Benchmarking the performance of complex systems such as rail networks, renewable generation assets and national economies is central to transport planning, regulation and macroeconomic analysis. Classical frontier methods, notably Data Envelopment Analysis (DEA) and Stochastic Frontier Analysis (SFA), estimate an efficient frontier in the observed input-output space and define efficiency as distance to this frontier, but rely on restrictive assumptions on the production set and only indirectly address heterogeneity and scale effects. We propose Geometric Manifold Analysis (GeMA), a latent manifold frontier framework implemented via a productivity-manifold variational autoencoder (ProMan-VAE). Instead of specifying a frontier function in the observed space, GeMA represents the production set as the boundary of a low-dimensional manifold embedded in the joint input-output space. A split-head encoder learns latent variables that capture technological structure and operational inefficiency. Efficiency is evaluated with respect to the learned manifold, endogenous peer groups arise as clusters in latent technology space, a quotient construction supports scale-invariant benchmarking, and a local certification radius, derived from the decoder Jacobian and a Lipschitz bound, quantifies the geometric robustness of efficiency scores. We validate GeMA on synthetic data with non-convex frontiers, heterogeneous technologies and scale bias, and on four real-world case studies: global urban rail systems (COMET), British rail operators (ORR), national economies (Penn World Table) and a high-frequency wind-farm dataset. Across these domains GeMA behaves comparably to established methods when classical assumptions hold, and provides additional insight in settings with pronounced heterogeneity, non-convexity or size-related bias.

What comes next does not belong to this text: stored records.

Definition chooseShmkey (m : vss_seg) : Z :=
  if decide (tableShmkey m + 1 = KEYRANGE_VSS_BASE + KEYRANGE_SIZE - 1
             \/ u32 (tableShmkey m) < KEYRANGE_VSS_BASE)
  then KEYRANGE_VSS_BASE + 1
  else tableShmkey m + 1.

(** A zeroed segment mapped in place of the one of [m]. *)
Definition blank (m : vss_seg) : vss_seg :=
  mkVss 0 0 0 0 0 [] [] (tableShmkey m) (allocdSize m) true.

Definition initShmseg (m : vss_seg) : vss_seg :=
  mkVss (VSSSTORAGE_INITIAL_SIZE / sizeof_VSSEntry) 0 0 (VSSTABLE_INITIAL_SIZE / 4) 0
    (replicate (Z.to_nat (VSSTABLE_INITIAL_SIZE / 4)) (-1))
    (replicate (Z.to_nat (VSSSTORAGE_INITIAL_SIZE / sizeof_VSSEntry)) free_entry)
    (tableShmkey m) (allocdSize m) (fPVSSImpl m).

(** [copyVSS(dest)]: the object is the new segment. *)
Definition copyVSS (src : vss_seg) : prog vss_obj unit :=
  modify (set_image (fun d =>
    set_arrays (replicate (Z.to_nat (numHashBuckets d)) (-1))
      (replicate (Z.to_nat (capacity d)) free_entry)
      (set_field FlockedEntryCount (lockedEntryCount src)
        (set_field FcurrentSize (currentSize src) d))));;
  for_each (seqZ 0 (currentSize src)) (fun i =>
    e ← reading (fun _ => rd (storage src) i);
    if decide (vs_lbid e = -1) then mret tt else _insert e true).

(** [growVSS]: unlike the other tables, it keeps its undo records. *)
Definition growVSS : prog vss_obj unit :=
  m ← gets image;
  let allocSize := if decide (allocdSize m = 0) then VSS_INITIAL_SIZE
                   else allocdSize m + VSS_INCREMENT in
  let newshmkey := chooseShmkey m in
  (if fPVSSImpl m || bool_decide (allocSize = VSS_INITIAL_SIZE) then mret tt
   else throw (ERYDBExcept ERR_ASSERTION_FAILURE));;
  (if fPVSSImpl m then
     let tmp := set_field Fcapacity (capacity m + VSSSTORAGE_INCREMENT / sizeof_VSSEntry)
                  (set_field FnumHashBuckets (numHashBuckets m + VSSTABLE_INCREMENT / 4)
                    (set_field FLWM 0 (blank m))) in
     fun o => let '(r, d) := copyVSS m (mkUndoable tmp []) in
              (r, mkUndoable (image d) (undoRecords o))
   else modify (set_image blank));;
  (if decide (allocSize = VSS_INITIAL_SIZE) then modify (set_image initShmseg) else mret tt);;
  modify (set_image (set_shminfo newshmkey allocSize)).

(** [lock(WRITE)]: makes sure that the current segment is mapped; the model
    has one segment, the one the master segment table describes. *)
Definition lock : prog vss_obj unit :=
  m ← gets image;
  if fPVSSImpl m then mret tt
  else if decide (allocdSize m = 0) then growVSS
  else modify (set_image (fun m : vss_seg =>
    let (cap, sz, lwm, nb, lk, bs, st, key, sz', _) := m in
    mkVss cap sz lwm nb lk bs st key sz' true)).

Definition insert (lbid verID : Z) (vbFlag locked loading : bool) : prog vss_obj unit :=
  let entry := mkVSSEntry lbid verID vbFlag locked (-1) in
  size ← field FcurrentSize;
  cap ← field Fcapacity;
  (if decide (size = cap) then growVSS else mret tt);;
  _insert entry loading;;
  (if loading then mret tt else makeUndoRecord [CHdr FcurrentSize]);;
  size ← field FcurrentSize;
  store (DHdr FcurrentSize (size + 1));;
  (if locked then
     lk ← field FlockedEntryCount; store (DHdr FlockedEntryCount (lk + 1))
   else mret tt).

Definition growForLoad (count0 : Z) : prog vss_obj unit :=
  m ← gets image;
  let count1 := if decide (count0 < VSSSTORAGE_INITIAL_COUNT)
                then VSSSTORAGE_INITIAL_COUNT else count0 in
  let count := if decide (Z.rem count1 VSSSTORAGE_INCREMENT_COUNT = 0) then count1
               else (Z.quot count1 VSSSTORAGE_INCREMENT_COUNT + 1) * VSSSTORAGE_INCREMENT_COUNT in
  modify (fun _ => mkUndoable
    (mkVss count 0 0 (count / 4) 0
      (replicate (Z.to_nat (count / 4)) (-1)) (replicate (Z.to_nat count) free_entry)
      (chooseShmkey m) (VSS_SIZE count) true) []).

(** [clear] asserts that a segment is mapped; its key differs from the next
    one chosen. *)
Definition clear : prog vss_obj unit :=
  m ← gets image;
  if fPVSSImpl m then
    modify (set_image (fun m =>
      set_shminfo (chooseShmkey m) VSS_INITIAL_SIZE (initShmseg (blank m))))
  else throw (ERYDBExcept ERR_ASSERTION_FAILURE).

(** ** Removal *)

(** Mark the entry free and link its list around it. *)
Definition unlink (bucket prev index : Z) : prog vss_obj unit :=
  makeUndoRecord [CStorage index];;
  e ← rdStorage index;
  wrStorage index (slot_set_lbid (-1) e);;
  (if decide (prev <> -1) then
     makeUndoRecord [CStorage prev];;
     e ← rdStorage index;
     p ← rdStorage prev;
     wrStorage prev (slot_set_next (vs_next e) p)
   else
     makeUndoRecord [CBucket bucket];;
     e ← rdStorage index;
     wrBucket bucket (vs_next e)).

(** The counters after entry [index] has been freed. *)
Definition account (index : Z) : prog vss_obj unit :=
  size ← field FcurrentSize;
  store (DHdr FcurrentSize (size - 1));;
  e ← rdStorage index;
  lk ← field FlockedEntryCount;
  (if vs_locked e && bool_decide (lk > 0)
   then store (DHdr FlockedEntryCount (lk - 1)) else mret tt);;
  lwm ← field FLWM;
  (if decide (index < lwm) then store (DHdr FLWM index) else mret tt).

(** The loop that frees every entry of [lbid] on a list. *)
Fixpoint sweep (fuel : nat) (lbid bucket prev index : Z) : prog vss_obj unit :=
  match fuel with
  | O => undefined Diverges
  | S fuel' =>
      if decide (index = -1) then mret tt
      else
        e ← rdStorage index;
        if decide (vs_lbid e = lbid) then
          unlink bucket prev index;;
          account index;;
          e' ← rdStorage index;
          sweep fuel' lbid bucket prev (vs_next e')
        else sweep fuel' lbid bucket index (vs_next e)
  end.

(** Is another version of [lbid] in the version buffer or locked? *)
Definition needed (m : vss_seg) (lbid bucket : Z) : res bool :=
  head ← rd (hashBuckets m) bucket;
  r ← list_walk (S (length (storage m))) (fun (_ : unit) _ e =>
        if bool_decide (vs_lbid e = lbid) && (vs_vbFlag e || vs_locked e)
        then inr tt else inl tt) (storage m) head tt;
  match r with inr _ => Ret true | inl _ => Ret false end.

(** [removeEntry]: the result is what is appended to [*flushList]. *)
Definition removeEntry (lbid verID : Z) : prog vss_obj (list Z) :=
  '(index, prev, bucket) ← reading (fun o => getIndex (image o) lbid verID);
  if decide (index = -1) then mret []
  else
    unlink bucket prev index;;
    makeUndoRecord header_cells;;
    account index;;
    again ← reading (fun o => needed (image o) lbid bucket);
    if again : bool then mret []
    else
      head ← rdBucket bucket;
      n ← gets (fun o => length (storage (image o)));
      sweep (S n) lbid bucket (-1) head;;
      mret [lbid].

(** ** Flags and commit *)

Definition setVBFlag (lbid verID : Z) (vbFlag : bool) : prog vss_obj unit :=
  '(index, _, _) ← reading (fun o => getIndex (image o) lbid verID);
  if decide (index = -1) then throw LogicError
  else
    makeUndoRecord [CStorage index];;
    e ← rdStorage index;
    wrStorage index (set_vbFlag vbFlag e).

(** The body of [commit]'s loop; the header is not saved. *)
Definition commit_entry (txnID i : Z) : prog vss_obj unit :=
  e ← rdStorage i;
  if negb (bool_decide (vs_lbid e = -1)) && bool_decide (vs_verID e = txnID) then
    makeUndoRecord [CStorage i];;
    wrStorage i (set_locked false e);;
    lk ← field FlockedEntryCount;
    (if decide (lk > 0) then store (DHdr FlockedEntryCount (lk - 1)) else mret tt)
  else mret tt.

翻译：评估铁路网络、可再生能源发电资产及国民经济等复杂系统的性能，是交通规划、监管与宏观经济分析的核心任务。经典前沿方法，特别是数据包络分析（DEA）与随机前沿分析（SFA），在观测的投入-产出空间中估计一个有效前沿，并将效率定义为与该前沿的距离，但这些方法依赖于对生产集的严格假设，且仅间接处理异质性与规模效应。我们提出几何流形分析（GeMA），这是一种通过生产力-流形变分自编码器（ProMan-VAE）实现的潜在流形前沿框架。GeMA 并非在观测空间中指定前沿函数，而是将生产集表示为嵌入联合投入-产出空间的低维流形的边界。一个分头编码器学习捕获技术结构与运营无效率的潜在变量。效率相对于学习到的流形进行评估，内生的同侪群体作为潜在技术空间中的聚类出现，商结构支持尺度不变的性能评估，而由解码器雅可比矩阵与利普希茨边界导出的局部认证半径，则量化了效率评分的几何稳健性。我们在具有非凸前沿、异质技术及规模偏差的合成数据上验证了 GeMA，并在四个真实案例研究中进行了应用：全球城市铁路系统（COMET）、英国铁路运营商（ORR）、国民经济体（佩恩世界表）以及一个高频风电场数据集。在这些领域中，当经典假设成立时，GeMA 的表现与既有方法相当；而在异质性显著、非凸性或规模相关偏差突出的场景中，GeMA 能提供更深入的洞察。